(* ===== verification/HostedRoles.v ===== *)
(** * Administration roles of a hosted Space (crates/elo-core/src/public_space/roles.rs)

    The primary owner, the owners and the historical requests that still wait. Requests are
    JSON bodies signed by a device. *)

From S2P Require Import Prelude Platform Ids Record.

(** ** JSON bodies (public_space.rs) *)

(** [v == b] for a Boolean, and [v.as_bool()]. *)
Definition value_eq_bool (v : value) (b : bool) : bool :=
  match v with VBool c => Bool.eqb c b | _ => false end.
Definition value_as_bool (v : value) : option bool :=
  match v with VBool b => Some b | _ => None end.
(** [v == n] for an integer literal. *)
Definition value_eq_u64 (v : value) (n : N) : bool :=
  match v with VNumber m => m =? n | _ => false end.
(** [v == json!(id)] for an optional identifier. *)
Definition value_eq_id (v : value) (id : option string) : bool :=
  match id with
  | Some id => value_eq_str v (display id)
  | None => match v with VNull => true | _ => false end
  end.
Definition field (v : value) (key : string) : result string string :=
  ok_or (value_as_str (value_index v key)) "Missing request field.".
(** [text.parse()] of a 32-byte identifier. *)
Definition parse_id (s : string) : result string string := ok_or (parse_hex 32 s) "identifier".

(** ** Roles *)

Record RoleMember := { rm_identity : IdentityId; rm_name : string; rm_role : string }.
Record Change := {
  ch_id : string; ch_kind : string; ch_target : IdentityId; ch_target_name : string;
  ch_requester : IdentityId; ch_requester_name : string; ch_created_at : N;
  ch_primary : IdentityId;
}.
Record Roles := {
  ro_primary : IdentityId;
  ro_contact_email : option string;
  ro_owners : gset IdentityId;
  ro_revision : N;
  ro_pending : gmap string Change;
}.
Definition with_roles (r : Roles) (owners : gset IdentityId) (pending : gmap string Change) : Roles :=
  {| ro_primary := ro_primary r; ro_contact_email := ro_contact_email r; ro_owners := owners;
     ro_revision := ro_revision r; ro_pending := pending |}.
Definition with_revision (r : Roles) (n : N) : Roles :=
  {| ro_primary := ro_primary r; ro_contact_email := ro_contact_email r; ro_owners := ro_owners r;
     ro_revision := n; ro_pending := ro_pending r |}.
Definition with_email (r : Roles) (email : option string) : Roles :=
  {| ro_primary := ro_primary r; ro_contact_email := email; ro_owners := ro_owners r;
     ro_revision := ro_revision r; ro_pending := ro_pending r |}.

Definition bootstrap (owners : list IdentityId) : result string Roles :=
  primary ← ok_or (hd_error owners) "Space needs a primary owner.";
  mret {| ro_primary := primary; ro_contact_email := None; ro_owners := list_to_set owners;
          ro_revision := 0; ro_pending := ∅ |}.
Definition is_owner (r : Roles) (who : IdentityId) : bool := bool_decide (who ∈ ro_owners r).
Definition role (r : Roles) (who : IdentityId) : string :=
  if who === ro_primary r then "primary_owner" else if is_owner r who then "owner" else "member".

Definition is_removal (kind : string) : bool := contains ["remove_owner"; "remove_member"] kind.
Definition can_decide (r : Roles) (actor : IdentityId) (c : Change) : bool :=
  (actor === ch_target c) || (is_removal (ch_kind c) && (actor === ro_primary r)).
Definition requests_for (r : Roles) (actor : IdentityId) : list Change :=
  List.filter (can_decide r actor) (btree_values (ro_pending r)).

(** What [changed] keeps of the waiting requests. *)
Definition still_pending (r : Roles) (c : Change) : bool :=
  (ch_primary c === ro_primary r) && is_owner r (ch_requester c)
  && (ch_target c =/= ro_primary r)
  && ((ch_kind c =/= "remove_owner") || is_owner r (ch_target c)).
Definition changed (r : Roles) : result string Roles :=
  n ← ok_or (checked_add (ro_revision r) 1) "Space role revision limit reached.";
  let r := with_revision r n in
  mret (with_roles r (ro_owners r) (filter (λ kv, still_pending r kv.2 = true) (ro_pending r))).

Definition require_change_authority (r : Roles) (actor target : IdentityId) (kind : string)
    : result string unit :=
  _ ← fail_if (kind === "transfer_primary") "Primary ownership cannot be transferred.";
  _ ← fail_if (is_removal kind && (target === ro_primary r)) "The primary owner cannot be removed.";
  fail_if ((contains ["make_owner"; "remove_owner"] kind
            || ((kind === "remove_member") && is_owner r target))
           && (actor =/= ro_primary r)) "Only the primary owner can change Space owners.".

Definition retire_member (r : Roles) (who : IdentityId) : result string Roles :=
  _ ← fail_if (who === ro_primary r) "The primary owner cannot be removed.";
  mret (with_roles r (ro_owners r ∖ {[who]})
          (filter (λ kv, (ch_target kv.2 =/= who) && (ch_requester kv.2 =/= who) = true)
             (ro_pending r))).

(** The answer: its status and the identity it removes from the Space. *)
Record RoleAnswer := { ra_status : string; ra_removed_identity : option IdentityId }.

Definition is_member (members : list RoleMember) (who : IdentityId) : bool :=
  existsb (λ m, rm_identity m === who) members.
Definition remove_owner (r : Roles) (who : IdentityId) : Roles :=
  with_roles r (ro_owners r ∖ {[who]}) (ro_pending r).
Definition add_owner (r : Roles) (who : IdentityId) : Roles :=
  with_roles r ({[who]} ∪ ro_owners r) (ro_pending r).
Definition forget_request (r : Roles) (id : string) : Roles :=
  with_roles r (ro_owners r) (delete id (ro_pending r)).

Definition decision (approve : bool) (c : Change) : RoleAnswer :=
  {| ra_status := if approve then "applied" else "declined";
     ra_removed_identity :=
       if approve && (ch_kind c === "remove_member") then Some (ch_target c) else None |}.

(** [role_decide] *)
Definition decide_change (r : Roles) (actor : IdentityId) (body : value)
    (members : list RoleMember) : result string (Roles * RoleAnswer) :=
  id ← field body "request_id";
  c ← ok_or (ro_pending r !! id) "This role request has already been handled.";
  approve ← ok_or (value_as_bool (value_index body "approve")) "Choose a decision.";
  _ ← fail_if (negb (can_decide r actor c) && negb ((actor === ch_requester c) && negb approve))
        "You cannot confirm this role change.";
  r' ← (if approve then
          _ ← fail_if ((ch_primary c =/= ro_primary r) || negb (is_owner r actor))
                "You cannot confirm this role change.";
          _ ← require_change_authority r actor (ch_target c) (ch_kind c);
          _ ← fail_if (negb (is_member members (ch_target c)))
                "This person is no longer a Space member.";
          if is_removal (ch_kind c) then Ok (remove_owner r (ch_target c))
          else Err "Invalid role change."
        else Ok r);
  r' ← changed (forget_request r' id);
  mret (r', decision approve c).

(** [role_change] *)
Definition change_role (r : Roles) (actor : IdentityId) (body : value)
    (members : list RoleMember) : result string (Roles * RoleAnswer) :=
  _ ← fail_if (negb (is_owner r actor)) "Only a Space owner can change roles.";
  text ← field body "target";
  target ← parse_id text;
  _ ← fail_if (negb (is_member members target)) "Choose a current Space member.";
  kind ← field body "kind";
  _ ← require_change_authority r actor target kind;
  if kind === "make_owner" then
    _ ← fail_if (is_owner r target) "This person is already an owner.";
    r' ← changed (add_owner r target);
    mret (r', {| ra_status := "applied"; ra_removed_identity := None |})
  else if is_removal kind then
    _ ← fail_if ((kind === "remove_owner") && negb (is_owner r target)) "This person is not an owner.";
    r' ← changed (remove_owner r target);
    mret (r', {| ra_status := "applied";
                 ra_removed_identity := if kind === "remove_member" then Some target else None |})
  else Err "Choose a valid role change.".

Definition apply_with_id (r : Roles) (actor : IdentityId) (action : string) (body : value)
    (members : list RoleMember) : result string (Roles * RoleAnswer) :=
  _ ← fail_if (value_as_u64 (value_index body "revision") =/= Some (ro_revision r))
        "Space roles have changed. Refresh and try again.";
  _ ← fail_if (negb (is_member members actor)) "Only a Space member can change roles.";
  if action === "role_decide" then decide_change r actor body members
  else change_role r actor body members.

· · · ·

Look above for the line with "Definition forget_request (r"; retype exactly that line, every line after it up to the line with "Definition decide_change (r", and that line too, nothing else.

» Answer space
Definition forget_request (r : Roles) (id : string) : Roles :=
  with_roles r (ro_owners r) (delete id (ro_pending r)).

Definition decision (approve : bool) (c : Change) : RoleAnswer :=
  {| ra_status := if approve then "applied" else "declined";
     ra_removed_identity :=
       if approve && (ch_kind c === "remove_member") then Some (ch_target c) else None |}.

(** [role_decide] *)
Definition decide_change (r : Roles) (actor : IdentityId) (body : value)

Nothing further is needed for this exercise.